(Stored data entries)
(** * Grafana frontend: organisation users table and trace view

  A shallow embedding of
  [public/app/features/admin/Users/OrgUsersTable.tsx] (the organisation
  users table) and of the explore [TraceView] component with its
  [useFocusSpanLink] hook.  JavaScript objects are records or finite maps,
  [undefined]/[null] is [None], and React state and the application store
  are threaded explicitly.  The hooks that [TraceView] imports from files
  outside these sources ([useSearch], [useChildrenState], the memoized
  critical path) are modelled from the specification, each in a module of
  its own. *)

From Stdlib Require Import Ascii String List Bool.
From stdpp Require Import base option list strings pretty gmap.

Local Open Scope string_scope.
Local Open Scope nat_scope.
Local Open Scope list_scope.

#[local] Set Warnings "-clear-no-such-hyp".

(** ** Outcomes of calls that may throw *)

Module Outcome.

Inductive result (A : Type) : Type :=
| Returned (a : A)
| Thrown (e : string).
Arguments Returned {A} a.
Arguments Thrown {A} e.

Definition bind {A B} (r : result A) (k : A → result B) : result B :=
  match r with
  | Returned a => k a
  | Thrown e => Thrown e
  end.

(** [try { body } catch (e) { handler(e) }] *)
Definition try_catch {A} (body : result A) (handler : string → result A)
  : result A :=
  match body with
  | Returned a => Returned a
  | Thrown e => handler e
  end.

Definition returns {A} (r : result A) : bool :=
  match r with Returned _ => true | Thrown _ => false end.

End Outcome.

#[global] Instance result_bind : MBind Outcome.result :=
  λ A B k r, Outcome.bind r k.

(** ** OrgUsersTable.tsx *)

Module OrgUsers.
Import Outcome.

Inductive AccessControlAction :=
| OrgUsersWrite
| OrgUsersRemove
| ActionRolesList.

(** The fields of [OrgUser] (app/types) that the component reads.
    [authLabels] is tested with [Array.isArray], so it may be absent. *)
Record OrgUser := {
  userId : nat;
  login : string;
  name : string;
  authLabels : option (list string);
  isExternallySynced : bool;
}.

Definition Role := string.

(** [contextSrv] of app/core/core and [config] of app/core/config are
    external services; only the members the component calls appear. *)
Record ContextSrv := {
  hasPermissionInMetadata : AccessControlAction → OrgUser → bool;
  hasPermission : AccessControlAction → bool;
  licensedAccessControlEnabled : bool;
}.

Record FeatureToggles := {
  gcomOnlyExternalOrgRoleSync : option bool;
}.

Record Config := {
  featureToggles : FeatureToggles;
}.

(** JavaScript truthiness of an optional boolean. *)
Definition truthy (b : option bool) : bool := default false b.

(** Component state ([useState]) together with what the component does to
    its surroundings: lines written with [console.error] and the calls of
    the [onRemoveUser] prop, oldest first. *)
Record State := {
  userToRemove : option OrgUser;
  roleOptions : list Role;
  console_error : list string;
  onRemoveUser_calls : list OrgUser;
}.

Definition initial : State :=
  {| userToRemove := None; roleOptions := [];
     console_error := []; onRemoveUser_calls := [] |}.

Definition setUserToRemove (u : option OrgUser) (st : State) : State :=
  {| userToRemove := u; roleOptions := roleOptions st;
     console_error := console_error st;
     onRemoveUser_calls := onRemoveUser_calls st |}.

Definition setRoleOptions (options : list Role) (st : State) : State :=
  {| userToRemove := userToRemove st; roleOptions := options;
     console_error := console_error st;
     onRemoveUser_calls := onRemoveUser_calls st |}.

Definition consoleError (msg : string) (st : State) : State :=
  {| userToRemove := userToRemove st; roleOptions := roleOptions st;
     console_error := console_error st ++ [msg];
     onRemoveUser_calls := onRemoveUser_calls st |}.

Definition onRemoveUser (u : OrgUser) (st : State) : State :=
  {| userToRemove := userToRemove st; roleOptions := roleOptions st;
     console_error := console_error st;
     onRemoveUser_calls := onRemoveUser_calls st ++ [u] |}.

(** [user.authLabels[0]] when [authLabels] is a non-empty array, [''] else *)
Definition authLabel (user : OrgUser) : string :=
  match authLabels user with
  | Some labels =>
      if bool_decide (0 < length labels) then default "" (labels !! 0)
      else ""
  | None => ""
  end.

(** User interactions with the delete button of a row and with the
    confirmation modal (lines 196-242). *)
Inductive Event :=
| ClickDelete (original : OrgUser)
| Dismiss
| Confirm.

Section WithServices.
Context (contextSrv : ContextSrv) (config : Config).

Definition getBasicRoleDisabled (user : OrgUser) : bool :=
  let basicRoleDisabled :=
    negb (hasPermissionInMetadata contextSrv OrgUsersWrite user) in
  if negb (String.eqb (authLabel user) "grafana.com")
     || truthy (gcomOnlyExternalOrgRoleSync (featureToggles config))
  then
    let isUserSynced := isExternallySynced user in
    isUserSynced || basicRoleDisabled
  else basicRoleDisabled.

(** *** The role-options effect (lines 75-89)

    [fetchRoleOptions] is the asynchronous API call; awaiting a rejected
    promise inside [try] throws into the [catch] clause, so the call is
    modelled by its outcome. *)
Context (fetchRoleOptions : option nat → result (list Role)).

Definition fetchOptions (orgId : option nat) (st : State) : result State :=
  try_catch
    (if hasPermission contextSrv ActionRolesList then
       options ← fetchRoleOptions orgId;
       Returned (setRoleOptions options st)
     else Returned st)
    (λ _, Returned (consoleError "Error loading options" st)).

(** The fetch is attempted only with the licence and the permission. *)
Definition fetchAttempted : bool :=
  licensedAccessControlEnabled contextSrv
  && hasPermission contextSrv ActionRolesList.

Definition roleOptionsEffect (orgId : option nat) (st : State)
  : result State :=
  if licensedAccessControlEnabled contextSrv then fetchOptions orgId st
  else Returned st.

(** *** The delete button and the confirmation modal (lines 196-242) *)

(** The delete button of a row is rendered only with the remove
    permission, the modal only while [Boolean(userToRemove)]. *)
Definition rendered (ev : Event) (st : State) : bool :=
  match ev with
  | ClickDelete original =>
      hasPermissionInMetadata contextSrv OrgUsersRemove original
  | Dismiss | Confirm => bool_decide (is_Some (userToRemove st))
  end.

Definition onClick (original : OrgUser) (st : State) : State :=
  setUserToRemove (Some original) st.

Definition onDismiss (st : State) : State :=
  setUserToRemove None st.

Definition onConfirm (st : State) : State :=
  match userToRemove st with
  | None => st
  | Some u => setUserToRemove None (onRemoveUser u st)
  end.

Definition handle (ev : Event) (st : State) : State :=
  match ev with
  | ClickDelete original => onClick original st
  | Dismiss => onDismiss st
  | Confirm => onConfirm st
  end.

(** One user interaction: possible only on a rendered control. *)
Definition step (ev : Event) (st : State) : option State :=
  if rendered ev st then Some (handle ev st) else None.

Fixpoint run (evs : list Event) (st : State) : option State :=
  match evs with
  | [] => Some st
  | ev :: evs' => st' ← step ev st; run evs' st'
  end.

End WithServices.

End OrgUsers.

(** ** Traces

    The trace view files import [Trace] and its spans from [./components];
    the declaration is not part of the sources at hand. *)

Module TraceModel.

Record TraceKeyValuePair := {
  key : string;
  value : string;
}.

Record TraceLog := {
  timestamp : nat;
  fields : list TraceKeyValuePair;
}.

(** Modelled from the spec: the span type of [./components] (section 3,
    "Each Span has: unique id, parent reference (or none, for root), start
    time, duration, process/service reference, set of tags, set of log
    events, set of references to other spans, warnings"). *)
Record TraceSpan := {
  spanID : string;
  parentSpanID : option string;
  operationName : string;
  serviceName : string;
  startTime : nat;
  duration : nat;
  tags : list TraceKeyValuePair;
  logs : list TraceLog;
  references : list string;
  warnings : list string;
}.

(** Modelled from the spec: the trace type of [./components] (section 3,
    "an ordered collection of Spans"), with the [traceID] and [spans]
    members that [TraceView] reads. *)
Record Trace := {
  traceID : string;
  spans : list TraceSpan;
}.

End TraceModel.

(** ** useSearch *)

Module Search.
Import TraceModel.

Definition lowerAscii (c : ascii) : ascii :=
  let n := nat_of_ascii c in
  if bool_decide (65 ≤ n ≤ 90) then ascii_of_nat (n + 32) else c.

Fixpoint toLowerCase (s : string) : string :=
  match s with
  | EmptyString => EmptyString
  | String c s' => String (lowerAscii c) (toLowerCase s')
  end.

(** [haystack.includes(needle)] *)
Fixpoint includes (haystack needle : string) : bool :=
  String.prefix needle haystack
  || match haystack with
     | EmptyString => false
     | String _ rest => includes rest needle
     end.

Definition matchesText (query text : string) : bool :=
  includes (toLowerCase text) (toLowerCase query).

- _TASK DIRECTIONS_: Only the lines from the one containing "spanID : string;" through the end of the records above belong in the answer, each exactly as written.

- _OUTPUT BELOW_:
  spanID : string;
  parentSpanID : option string;
  operationName : string;
  serviceName : string;
  startTime : nat;
  duration : nat;
  tags : list TraceKeyValuePair;
  logs : list TraceLog;
  references : list string;
  warnings : list string;
}.

(** Modelled from the spec: the trace type of [./components] (section 3,
    "an ordered collection of Spans"), with the [traceID] and [spans]
    members that [TraceView] reads. *)
Record Trace := {
  traceID : string;
  spans : list TraceSpan;
}.

End TraceModel.

(** ** useSearch *)

Module Search.
Import TraceModel.

Definition lowerAscii (c : ascii) : ascii :=
  let n := nat_of_ascii c in
  if bool_decide (65 ≤ n ≤ 90) then ascii_of_nat (n + 32) else c.

Fixpoint toLowerCase (s : string) : string :=
  match s with
  | EmptyString => EmptyString
  | String c s' => String (lowerAscii c) (toLowerCase s')
  end.

(** [haystack.includes(needle)] *)
Fixpoint includes (haystack needle : string) : bool :=
  String.prefix needle haystack
  || match haystack with
     | EmptyString => false
     | String _ rest => includes rest needle
     end.

Definition matchesText (query text : string) : bool :=
  includes (toLowerCase text) (toLowerCase query).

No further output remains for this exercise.